How it works - Agentic Data Workflows

The pipeline has one job: take data in whatever format it arrives in and produce cloud-native, AI-ready artifacts plus the metadata that describes them — with the actual compute running on autoscaling infrastructure rather than a workstation.

The pipeline¶

1. Describe the dataset¶

You point the cng-datasets CLI at a source and describe how it should be indexed. The package embeds the core conversion logic — the format readers, the chunking and indexing strategy, the memory model — so a single command captures the whole recipe.
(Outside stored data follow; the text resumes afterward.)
Lemma C6_retry_defaults_witness :
  exists self,
    main_executor (fun _ _ => "") (fun _ => Ok 0) running_api [] sample_sql = Ok self /\
    retry self = 20 /\ delay self = 15.
Proof.
  destruct (C6_retry_defaults (fun _ _ => "") (fun _ => Ok 0) running_api
              sample_sql [] None None None)
    as (_ & _ & self & Hmain & Hretry & Hdelay & _).
  - reflexivity.
  - reflexivity.
  - reflexivity.
  - reflexivity.
  - exists self. split; [exact Hmain|]. split; [exact Hretry|exact Hdelay].
Defined.

(* ===================================================================== *)
(** * What a run does with the API client                                  *)
(* ===================================================================== *)

Module Discipline.

Import Steps ApiCall Polling PollStatus LoopInvariants Run.

Lemma res_bind_eq {A B} (m : M A) (f : A -> M B) n :
  res (bind m f n) =
    match res (m n) with
    | Ok a => res (f a (calls (m n)))
    | Raise e => Raise e
    | OutOfFuel => OutOfFuel
    end.
Proof. unfold bind. destruct (m n) as [[a|e|] n' evs]; reflexivity. Qed.

Lemma calls_bind_eq {A B} (m : M A) (f : A -> M B) n :
  calls (bind m f n) =
    match res (m n) with
    | Ok a => calls (f a (calls (m n)))
    | _ => calls (m n)
    end.
Proof. unfold bind. destruct (m n) as [[a|e|] n' evs]; reflexivity. Qed.
Definition select {A} (keep : nat -> bool) (l : list A) : list A :=
  omap id (imap (fun j x => if keep j then Some x else None) l).

Definition dropna_columns (df : DataFrame) : DataFrame :=
  mkDataFrame (select (keeps_column df) (columns df))
              (map (select (keeps_column df)) (rows df)).

(** The text of the cell of a row under the first column labelled [label]. *)
Definition text_of (v : scalar) : string :=
  match v with SText s => s | _ => "" end.

Definition cell_under (label : string) (labels : list string) (row : list scalar) : string :=
  match list_find (fun l => l = label) labels with
  | Some (j, _) => text_of (default SNaN (row !! j))
  | None => ""
  end.

(** The order of [sort_values(by="PoNo", ascending=True)] on a column of
    texts: character by character. *)
Definition by_text (key : list scalar -> string) (r1 r2 : list scalar) : Prop :=
  String.leb (key r1) (key r2) = true.

#[export] Instance by_text_dec key r1 r2 : Decision (by_text key r1 r2).
Proof. unfold by_text. apply _. Defined.

(** [if "PoNo" in df.columns: df = df.sort_values(by="PoNo", ascending=True)];
    pandas refuses to sort by a label that several columns carry.  Rows
    with the same key are left in their order. *)
Definition sort_by_PoNo (df : DataFrame) : outcome DataFrame :=
  if bool_decide ("PoNo" ∈ columns df) then
    if bool_decide (length (filter (fun l => l = "PoNo") (columns df)) = 1%nat) then
      Return (mkDataFrame (columns df)
                (merge_sort (by_text (cell_under "PoNo" (columns df))) (rows df)))
    else Raise "The column label 'PoNo' is not unique."
  else Return df.

(** The inner [process_value] of the compaction. *)
Definition process_value (v : scalar) : scalar :=
  match v with
  | SNaN => SText ""
  | SText s =>
      if is_blank s then SText ""
      else if Coercion.has_float_mark s then
        match py_float s with
        | Some q => SFloat q
        | None => SText s
        end
      else
        match py_int s with
        | Some z => SInt z
        | None => SText s
        end
  | _ => v
  end.

(** The [values] written back: the labels, then the rows. *)
Definition serialise (df : DataFrame) : list (list scalar) :=
  map SText (columns df) :: map (map process_value) (rows df).

(** The steps between the read and the rewrite. *)
Definition prune (df : DataFrame) : DataFrame :=
  map_cells na_to_blank (dropna_columns (dropna_rows (map_cells blank_to_na df))).

Record rewrite : Type := mkRewrite {
  written : list (list scalar);
  removed_dup : nat;
  removed_clean : nat
}.

Definition compact (values : grid) : outcome rewrite :=
  let df := load values in
  let before := length (rows df) in
  let df := drop_duplicate_keys df in
  let after_dup := length (rows df) in
  let df := prune df in
  let after_clean := length (rows df) in
  match sort_by_PoNo df with
  | Raise e => Raise e
  | Return df =>
      Return (mkRewrite (serialise df) (before - after_dup) (after_dup - after_clean))
  end.

Section Calls.
Context `{Faults} `{SheetFormat}.
Local Open Scope run_scope.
It does not process data locally; it generates the Kubernetes job manifests that will.

2. Autoscale the compute¶

You apply those manifests to a Kubernetes cluster. The work fans out across many pods, each handling a slice of the data, and streams larger-than-memory inputs by spilling to disk instead of loading everything into RAM. A dataset that would never fit on a laptop is processed in parallel on cluster metal. Memory and parallelism are tuned per job; failed slices are reprocessed in isolation.
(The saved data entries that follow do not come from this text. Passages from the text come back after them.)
(** * A small total-correctness logic

    [wp m s Q]: from [s] the operation returns, without stopping the machine,
    in a result and a state related by [Q]. *)
Definition wp {S A} (m : M S A) (s : S) (Q : A -> S -> Prop) : Prop :=
  match m s with Done a s' => Q a s' | Stop _ => False end.

Section wp_rules.
Context {S : Type}.
Implicit Types s : S.

Lemma wp_iff {A} (m : M S A) s Q :
  wp m s Q <-> exists a s', m s = Done a s' /\ Q a s'.
Proof.
  unfold wp. destruct (m s) as [a s'|f].
  - split; [eauto|]. intros (a0 & s0 & [= <- <-] & H). done.
  - split; [done|]. by intros (a0 & s0 & H & _).
Qed.

Lemma wp_done {A} (m : M S A) s a s' Q : m s = Done a s' -> Q a s' -> wp m s Q.
Proof. unfold wp. by intros ->. Qed.

Lemma wp_mono {A} (m : M S A) s (Q Q' : A -> S -> Prop) :
  wp m s Q -> (forall a s', Q a s' -> Q' a s') -> wp m s Q'.
Proof. unfold wp. destruct (m s); eauto. Qed.

Lemma wp_bind {A B} (m : M S A) (k : A -> M S B) s Q :
  wp m s (fun a s' => wp (k a) s' Q) -> wp (m ≫= k) s Q.
Proof. unfold wp, mbind, M_bind. by destruct (m s). Qed.

Lemma wp_ret {A} (a : A) s (Q : A -> S -> Prop) : Q a s -> wp (mret a) s Q.
Proof. done. Qed.

Lemma wp_get s (Q : S -> S -> Prop) : Q s s -> wp get s Q.
Proof. done. Qed.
3. Produce cloud-native, AI-ready outputs¶

Outputs land on an object store in open, cloud-optimized formats — columnar Parquet for tables, chunked Zarr for arrays, plus derived spatial indexes. These are read by range-request: a query streams only the bytes it needs rather than downloading the whole file, which is what makes terabyte data tractable from a notebook.

4. Describe it with STAC¶

Alongside the data, the pipeline records STAC (SpatioTemporal Asset Catalog) metadata: the column schema of each asset, its role and format, units, coded-value definitions, and provenance. This is the layer that lets an AI agent find the right dataset and interpret it correctly — without it, a model has to guess at column meanings and silently returns wrong answers.

Why “agentic”¶

As coding assistants become the everyday interface for analysis, they reach by default for the in-memory libraries they know best (e.g. pandas) — which fail at scale and, lacking metadata, misread the data. This pipeline closes that gap from both ends:

It produces the cloud-native artifacts and the STAC metadata an agent needs.
Companion tooling (see the ecosystem) then points agents at that metadata and confines them to validated cloud-native engines, so the agent a scientist already uses makes the move from in-memory tools to the streaming stack on the user’s behalf.

The result is an AI-driven path from a raw legacy file to data that researchers and their agents can query at scale — with no new toolchain to learn.